Terapie 'target oriented', tagliate su misura per i pazienti in base alle informazioni che arrivano dal loro patrimonio genetico. E' il futuro dei trattamenti per il cancro al colon, un passo avanti che interesserà due terzi dei malati. Requisito necessario: non essere portatori della mutazione del gene Kras, che si trova nel 30-40% dei pazienti.
 

Un gene strategico che potrebbe avere un ruolo nella selezione dei pazienti da sottoporre a cure 'taylormade'. A tracciare lo scenario sono gli esperti degli ospedali Riuniti di Bergamo, che hanno partecipato al convegno 'La terapia mirata nei tumori solidi oggi'.

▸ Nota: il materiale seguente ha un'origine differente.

(** The sign of a rounded number that is a multiple of the least double. *)
Lemma f64_lt_dyadic z n e : 0 <= z < 2 -> -1074 <= e ->
  f64_is_nan (f64_of_dyadic z n e) = false /\
  f64_lt (f64_zero 0) (f64_of_dyadic z n e) = (0 <? n) /\ f64_lt (f64_of_dyadic z n e) (f64_zero 0) = (n <? 0).
Proof.
  intros Hz He. unfold f64_of_dyadic. destruct (Z.eqb_spec n 0) as [->|Hn].
  { assert (z = 0 \/ z = 1) as [-> | ->] by lia; by vm_compute. }
  set (s := if n <? 0 then 1 else 0). assert (0 <= s < 2) as Hs by (subst s; case_match; lia).
  unfold round_f64. set (m := Z.abs n). set (q := Z.max _ _). set (r := if _ : bool then _ else _).
  assert (0 < (q + 1074) * 2 ^ 52 + r) as Hpos.
  { assert (0 <= r) as Hr0.
    { subst r. destruct (Z.leb_spec e q).
      - pose proof (round_even_bound m (q - e) ltac:(lia) ltac:(lia)). pose proof (Z.div_pos m (2 ^ (q - e)) ltac:(lia) (Z.pow_pos_nonneg 2 (q - e) ltac:(lia) ltac:(lia))). lia.
      - pose proof (Z.pow_nonneg 2 (e - q) ltac:(lia)). nia. }
    assert (-1074 <= q) by (subst q; lia). destruct (Z.eq_dec q (-1074)) as [Eq|]; [|clearbody r q; lia]. assert (0 < r); [|clearbody r; lia].
    subst r. rewrite Eq. destruct (Z.leb_spec e (-1074)).
    - assert (e = -1074) as -> by lia. change (-1074 - -1074) with 0.
      pose proof (round_even_exact m 0 ltac:(lia)) as Er. change (2 ^ 0) with 1 in Er. rewrite Z.mul_1_r in Er. rewrite Er. lia.
    - pose proof (Z.pow_pos_nonneg 2 (e - -1074) ltac:(lia) ltac:(lia)). nia. }
  set (g := Z.min _ _). assert (0 < g <= 2047 * 2 ^ 52) as Hg by (subst g; lia). clearbody g. clear r Hpos q.
  assert (g = g / 2 ^ 52 * 2 ^ 52 + g mod 2 ^ 52 /\ 0 <= g / 2 ^ 52 < 2048 /\ 0 <= g mod 2 ^ 52 < 2 ^ 52) as (Eg & H1 & H2).
  { pose proof (Z.div_mod g (2 ^ 52) ltac:(lia)). pose proof (Z.mod_pos_bound g (2 ^ 52) ltac:(lia)). lia. }
  destruct (f64_of_fields s (g / 2 ^ 52) (g mod 2 ^ 52) Hs H1 H2) as (Fb & Fs & Fe & Fm). rewrite <- Eg in *.
  assert (f64_is_nan (s * 2 ^ 63 + g) = false) as Hnan.
  { unfold f64_is_nan. rewrite Fe, Fm. destruct (Z.eqb_spec (g / 2 ^ 52) 2047); [|done]. cbn. apply negb_false_iff, Z.eqb_eq. lia. }
  split; [done|]. unfold f64_lt. rewrite Hnan. change (f64_is_nan (f64_zero 0)) with false. cbn [negb andb].
  assert (f64_key (s * 2 ^ 63 + g) = if n <? 0 then - g else g) as ->.
  { unfold f64_key. rewrite Fs. rewrite Z.add_comm, Z.mod_add, Z.mod_small by lia. subst s. by destruct (n <? 0). }
  change (f64_key (f64_zero 0)) with 0. destruct (Z.ltb_spec n 0), (Z.ltb_spec 0 n); lia.
Qed.

Lemma f64_int_trunc b : in_u 64 b -> f64_isfinite b = true -> f64_isfinite (f64_trunc b) = true /\ f64_int (f64_trunc b) = f64_int b.
Proof.
  intros Hb Hf. pose proof (f64_mant_bound b Hb) as Hmant. destruct (f64_fields b Hb) as (_ & Hs & He & _).
  destruct (decide (f64_exp b < 1023)) as [H1|H1]; [|destruct (decide (1075 <= f64_exp b)) as [H2|H2]].
  - assert (f64_trunc b = f64_zero (f64_sign b)) as -> by (unfold f64_trunc; by rewrite (proj2 (Z.ltb_lt _ _))).
    assert (f64_isfinite (f64_zero (f64_sign b)) = true /\ f64_int (f64_zero (f64_sign b)) = 0) as [-> ->].
    { assert (f64_sign b = 0 \/ f64_sign b = 1) as [-> | ->] by lia; by vm_compute. }
    split; [done|]. assert (-1074 <= f64_expo b < -52) as Hx by (unfold f64_expo; case_match; lia).
    unfold f64_int. rewrite (proj2 (Z.leb_gt 0 (f64_expo b))) by lia.
    assert (2 ^ 53 <= 2 ^ (- f64_expo b)) by (apply Z.pow_le_mono_r; lia).
    symmetry. apply Z.quot_small_iff; [lia|]. unfold f64_num; case_match; lia.
  - assert (f64_trunc b = b) as -> by (unfold f64_trunc; by rewrite (proj2 (Z.ltb_ge _ _)), (proj2 (Z.leb_le _ _)) by lia). done.
  - destruct (f64_trunc_fields b Hb ltac:(lia)) as (T1 & T2 & T3 & T4). split; [unfold f64_isfinite in *; by rewrite T3|].
    assert (f64_expo b = f64_exp b - 1075) as Ex by (unfold f64_expo; by rewrite (proj2 (Z.eqb_neq _ _)) by lia).
    assert (f64_expo (f64_trunc b) = f64_expo b) as Ex' by (unfold f64_expo; by rewrite T3).
    unfold f64_int. rewrite Ex', (proj2 (Z.leb_gt 0 (f64_expo b))) by lia. unfold f64_num. rewrite T2, T4.
    replace (1075 - f64_exp b) with (- f64_expo b) by lia. set (P := 2 ^ (- f64_expo b)). assert (0 < P) by (apply Z.pow_pos_nonneg; lia).
    assert (0 <= f64_mant b / P) by (apply Z.div_pos; lia).
    destruct (f64_sign b =? 0); rewrite ?Z.quot_opp_l by lia; rewrite Z.quot_mul, Z.quot_div_nonneg by lia; done.
Qed.

(** A double that is not NaN, against the integers of 128 bits. *)
Lemma f64_int_range b : in_u 64 b -> f64_exp b < 1150 \/ (f64_exp b = 1150 /\ f64_man b = 0 /\ f64_sign b = 1) -> - 2 ^ 127 <= f64_int b < 2 ^ 127.
Proof.
  intros Hb Hr. pose proof (f64_mant_bound b Hb) as Hm. destruct (f64_fields b Hb) as (_ & Hs & He & Hman).
  unfold f64_int. destruct (Z.leb_spec 0 (f64_expo b)) as [Hx|Hx].
  - assert (f64_expo b = f64_exp b - 1075) as Ex by (unfold f64_expo in *; case_match; lia).
    assert (1 <= 2 ^ f64_expo b) by (pose proof (Z.pow_pos_nonneg 2 (f64_expo b) ltac:(lia) Hx); lia).
    destruct Hr as [Hr|(Hr & Hz & H1)].
    + assert (2 ^ f64_expo b <= 2 ^ 74) by (apply Z.pow_le_mono_r; lia). unfold f64_num. case_match; nia.
    + unfold f64_num, f64_mant. rewrite H1, Ex, Hr, Hz. vm_compute. split; [discriminate|reflexivity].
  - assert (Z.abs (Z.quot (f64_num b) (2 ^ (- f64_expo b))) <= 2 ^ 53); [|lia].
    assert (0 < 2 ^ (- f64_expo b)) by (apply Z.pow_pos_nonneg; lia).
    rewrite <- Z.quot_abs by lia. apply Z.quot_le_upper_bound; [lia|]. unfold f64_num. case_match; nia.
Qed.

(** Doubles from 2^127 up, and below -2^127, and all others. *)
Lemma f64_beyond b n : in_u 64 b -> f64_is_nan b = false -> in_i 128 n ->
  (f64_lt b (1150 * 2 ^ 52) = false -> int_compare_f64 n b = Lt) /\
  (f64_lt b (f64_neg (1150 * 2 ^ 52)) = true -> int_compare_f64 n b = Gt) /\
  (f64_lt b (1150 * 2 ^ 52) = true -> f64_lt b (f64_neg (1150 * 2 ^ 52)) = false ->
   f64_exp b < 1150 \/ (f64_exp b = 1150 /\ f64_man b = 0 /\ f64_sign b = 1)).
Proof.
  intros Hb Hn Hi. destruct (f64_fields b Hb) as (E & Hs & He & Hm). unfold in_i in Hi. change (128 - 1) with 127 in Hi.
  assert (f64_key b = if f64_sign b =? 0 then f64_exp b * 2 ^ 52 + f64_man b else - (f64_exp b * 2 ^ 52 + f64_man b)) as Hk.
  { unfold f64_key. replace (b mod 2 ^ 63) with (f64_exp b * 2 ^ 52 + f64_man b); [done|].
    apply (Z.mod_unique _ _ (f64_sign b)); lia. }
  assert (1150 <= f64_exp b -> f64_exp b <> 2047 -> int_compare_f64 n b = (n ?= f64_num b * 2 ^ f64_expo b) /\ 2 ^ 127 <= f64_mant b * 2 ^ f64_expo b /\
          (f64_exp b * 2 ^ 52 + f64_man b <> 1150 * 2 ^ 52 -> 2 ^ 127 < f64_mant b * 2 ^ f64_expo b)) as Hbig.
  { intros H1 H2. assert (f64_expo b = f64_exp b - 1075) as Ex by (unfold f64_expo; by rewrite (proj2 (Z.eqb_neq _ _)) by lia).
    unfold int_compare_f64, f64_is_inf. rewrite (proj2 (Z.eqb_neq _ _) H2). cbn [andb]. rewrite (proj2 (Z.leb_le 0 _)) by lia.
    unfold f64_mant. rewrite (proj2 (Z.eqb_neq (f64_exp b) 0)) by lia. split; [done|].
    assert (2 ^ 75 <= 2 ^ f64_expo b) by (apply Z.pow_le_mono_r; lia). split; [nia|]. intros Hne.
    destruct (Z.eq_dec (f64_exp b) 1150) as [E0|]; [nia|].
    assert (2 ^ 76 <= 2 ^ f64_expo b) by (apply Z.pow_le_mono_r; lia). nia. }
  unfold f64_lt. rewrite Hn, Hk. change (f64_is_nan (1150 * 2 ^ 52)) with false. change (f64_is_nan (f64_neg (1150 * 2 ^ 52))) with false.
  change (f64_key (1150 * 2 ^ 52)) with (1150 * 2 ^ 52). change (f64_key (f64_neg (1150 * 2 ^ 52))) with (- (1150 * 2 ^ 52)). cbn [negb andb].
  assert (f64_exp b = 2047 -> f64_is_inf b = true) as Hinf.
  { intros H. unfold f64_is_inf, f64_is_nan in *. rewrite H in *. cbn in *. by destruct (f64_man b =? 0). }
  split; [|split].
  - intros H%Z.ltb_ge. destruct (Z.eqb_spec (f64_sign b) 0) as [E0|]; [|lia].
    destruct (Z.eq_dec (f64_exp b) 2047) as [Hx|Hx]; [unfold int_compare_f64; by rewrite Hinf, E0|].
    destruct (Hbig ltac:(lia) Hx) as (-> & H1 & _). unfold f64_num. rewrite E0, Z.eqb_refl. apply Z.compare_lt_iff. lia.
  - intros H%Z.ltb_lt. destruct (Z.eqb_spec (f64_sign b) 0) as [|E0]; [lia|].
    destruct (Z.eq_dec (f64_exp b) 2047) as [Hx|Hx]; [unfold int_compare_f64; by rewrite Hinf, (proj2 (Z.eqb_neq _ _) E0)|].
    destruct (Hbig ltac:(lia) Hx) as (-> & _ & H1). unfold f64_num. rewrite (proj2 (Z.eqb_neq _ _) E0). apply Z.compare_gt_iff. lia.
  - intros H1%Z.ltb_lt H2%Z.ltb_ge. destruct (Z.eqb_spec (f64_sign b) 0); lia.
Qed.

Section Fraction.
Context {U : FloatUnit}.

"Finalmente abbiamo il mezzo per poter mirare i trattamenti - spiega in una nota Roberto Labianca, coordinatore del convegno e direttore dell'Oncologia medica di Bergamo - escludendo dalla terapia 'targetizzata' a base di cetuximab chi non risponde, risparmiandone l'utilizzo inutile e improprio in un terzo dei casi e ottenendo maggiori risposte e maggiore sopravvivenza senza progressione di malattia nella fase metastatica". La nuova terapia, assicurano gli esperti, è in grado di elevare la sopravvivenza e aumentare le possibilità di asportazione chirurgica nei pazienti affetti da tumore del colon in stato avanzato, se non sono portatori della mutazione del gene Kras. Con questa opzione più pazienti potranno essere sottoposti all'intervento chirurgico delle metastasi.